Stored data entries

Definition parse_function (funcnode : device_node) (soc : socinfo) : Z * list message :=
  match of_get_property funcnode (cstr "fsl,pins") with
  | None => (- EINVAL, [NoPinsProperty (dn_full_name funcnode)])
  | Some value =>
      let size := length value in
      if (size =? 0)%nat || negb (size mod 24 =? 0)%nat then (- EINVAL, [PinsInvalid (dn_full_name funcnode)])
      else (0, check_pins (size / 24) soc (cells 4 (size / 4) value))
  end.

Definition iomux_id : list (string * socinfo) :=
  [("fsl,imx25-iomuxc"%string, imx25_iomux_padinfo); ("fsl,imx6dl-iomuxc"%string, imx6dl_iomux_padinfo);
   ("fsl,imx6q-iomuxc"%string, imx6q_iomux_padinfo)].

(** ** Loops over nodes *)

(** [for_each_compatible_node]: every search starts at the node found last. *)
Fixpoint for_each_compatible_node (fuel : nat) (root : device_node) (from : node_ref) (compat : bytes)
    (body : device_node -> outcome (list message)) : outcome (list message) :=
  match fuel with
  | O => Undef
  | S fuel' =>
      dn ← of_find_compatible_node root from compat;
      match dn with
      | None => Ok []
      | Some p =>
          a ← (match node_at root p with Some np => body np | None => Undef end);
          b ← for_each_compatible_node fuel' root p compat body; Ok (a ++ b)
      end
  end.
Definition tree_size (root : device_node) : nat := length (flat [] root).

(** The loop over a table around it. *)
Fixpoint for_each_entry {A} (body : A -> outcome (list message)) (l : list A) : outcome (list message) :=
  match l with
  | [] => Ok []
  | x :: l' => a ← body x; b ← for_each_entry body l'; Ok (a ++ b)
  end.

> [Work task]: Find the word "message" in the data and show each line that holds it.

> [Problem solution]:
Definition parse_function (funcnode : device_node) (soc : socinfo) : Z * list message :=
    (body : device_node -> outcome (list message)) : outcome (list message) :=
Fixpoint for_each_entry {A} (body : A -> outcome (list message)) (l : list A) : outcome (list message) :=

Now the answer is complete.